Admittedly, this hasn’t been the best readerly year for me as a Historical Fiction reader. Each year, I try to chronicle my readings into the Historical past through the historical reading challenge hosted every year by Amy @ Passages to the Past (also the wicked awesome owner of HFVBTs!) – yet, this particular year, I’ve written more preview stylised posts (ie. #My25PagePreview) than I have longer reviews. Partially, it was a timing issue for me and yet, some of it seemed like 2021 was just a harder won year than 2020 which in all actuality seems a bit impressive to say considering what the former year was like to live through. Laughter aside, as soon as I learnt about the back-history about the artist cottage and how the cottage in Carmel was linked to the author – it felt like such an introspective kind of read.

I used to study art when I was younger and art has languished in my life for a few decades off/on now. I’d love to find a keenly approachable teacher to help me find my muse again when it comes to drawing as I’d love to pursue watercolours eventually – however, my main pursuit and passion of the past several years (err, a bit longer than that) has been knitting. With a new yarn destination closer than previous years, there is a strong chance I’ll be back at the needles before Autumn grips my weather patterns! And, wouldn’t that be a treasured blessing!? However, until then, I still think about traditional art mediums and how wonderful it would be to have a place to focus on art for the sake of discovering not just want moves me as an artist but what inspires me, too. It is a bit why I have always loved pursuing photography – you just have to step out your door and you’ll find inspiration. Photography was something I could maintain throughout my life and I’m blessed for it. Whereas art, in the more traditional sense backslid a bit and became out of focus.

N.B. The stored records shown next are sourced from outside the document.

(** The run of the loop after its first division. *)
Lemma loop_run_first_division n d n' lb :
  2 ≤ n → least_divisor n d → float_of_Z (n `div` d) = Return n' →
  (∀ i, 2 ≤ i → (i | n') → lb ≤ i) →
  ∃ l, prime_factors n ⇓ Return (d :: l) ∧
       Forall Z.prime l ∧ Sorted Z.le l ∧ Forall (Z.le lb) l ∧
       product l = n'.
Proof.
  intros Hn Hd Hf Hlb.
  destruct (least_divisor_quotient n d Hn Hd) as (Hq & _ & _).
  pose proof (float_of_Z_pos _ Hq) as Hpos. rewrite Hf in Hpos.
  destruct (loop_run_representable n' lb) as (l & Hrun & Hl);
    [lia | by eapply float_of_Z_representable | done |].
  exists l. split; [|done].
  apply prime_factors_run.
  eapply run_step; [lia | exact Hd | exact Hf | exact (Hrun ([] ++ [d]))].
Qed.

(** The first division overflows. *)
Lemma prime_factors_first_raise n d e :
  2 ≤ n → least_divisor n d → float_of_Z (n `div` d) = Raise e →
  prime_factors n ⇓ Raise OverflowError.
Proof.
  intros Hn Hd Hf. apply prime_factors_run.
  rewrite <- (float_of_Z_exn _ _ Hf).
  eapply run_raise; [lia | exact Hd | exact Hf].
Qed.

Lemma float_of_Z_settled z : float_of_Z z ≠ OutOfFuel.
Proof. unfold float_of_Z. by repeat case_bool_decide. Qed.

(** X5: for [n ≥ 2] with least divisor [d], [prime_factors n] is settled by
    the first division: when the quotient [n / d] rounds to the double
    [n'], the call returns [d] followed by the prime factors of [n'] in
    nondecreasing order; when the quotient is beyond the doubles, the call
    raises [OverflowError]. *)
Theorem prime_factors_first_division n d :
  2 ≤ n → least_divisor n d →
  match float_of_Z (n `div` d) with
  | Return n' =>
    ∃ l, prime_factors n ⇓ Return (d :: l) ∧ Z.prime d ∧
         Forall Z.prime l ∧ Sorted Z.le l ∧ product l = n'
  | Raise _ => prime_factors n ⇓ Raise OverflowError
  | OutOfFuel => False
  end.
Proof.
  intros Hn Hd.
  destruct (least_divisor_quotient n d Hn Hd) as (Hq & _ & _).
  pose proof (float_of_Z_pos _ Hq) as Hpos.
  destruct (float_of_Z (n `div` d)) as [n' | e |] eqn:Hf; [| |done].
  - destruct (loop_run_first_division n d n' 2 Hn Hd Hf)
      as (l & Hrun & Hl & Hs & _ & Hprod); [by intros|].
    exists l. split_and!; [done | by eapply least_divisor_prime | done..].
  - by eapply prime_factors_first_raise.
Qed.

I’m also one part of my family’s ancestral sleuths team – wherein, I inherited a love of Biographical Fiction stories from my Mum. She has a fierce passion for Non-Fiction in regards to Biographical & Autobiographical stories, but for me, I struggled to lock my mind round those selections. Until I tapped into a niche corner of Historical Fiction and found stories which are either directly derived from a person’s actual lived life OR they are an impression of that life wherein liberties were taken to fill in the missing gaps of their known histories. Both are appreciated by curious mind and I love seeing how authors tackle their subjects and how they extend the lives of the persons once lived.

On that note, I liked how The Artist Colony was first inspired by Fitzpatrick’s Great-Aunt Ada Belle and from that forethought on inspiration – came the story we’re all reading today. It is also a curious antidote of how to pierce together familiar history and enfold a relative of ours into a bit of an expansive story which can chart its own course; either following the line of history for that person or taking a new kind of trajectory which is befitting of the story as it became untangled into the pages it now lives upon. It gives me food for thought every time I see an author utilising this technique and perhaps one day, it might lay down a foundation of a story drawn out of my own living tree of ancestral roots. Until then, I chase after the historical past every which way to Sunday as it is such an intriguing place to revisit time after time, as each story is its own unique portal towards seeing History through a new pair of lens.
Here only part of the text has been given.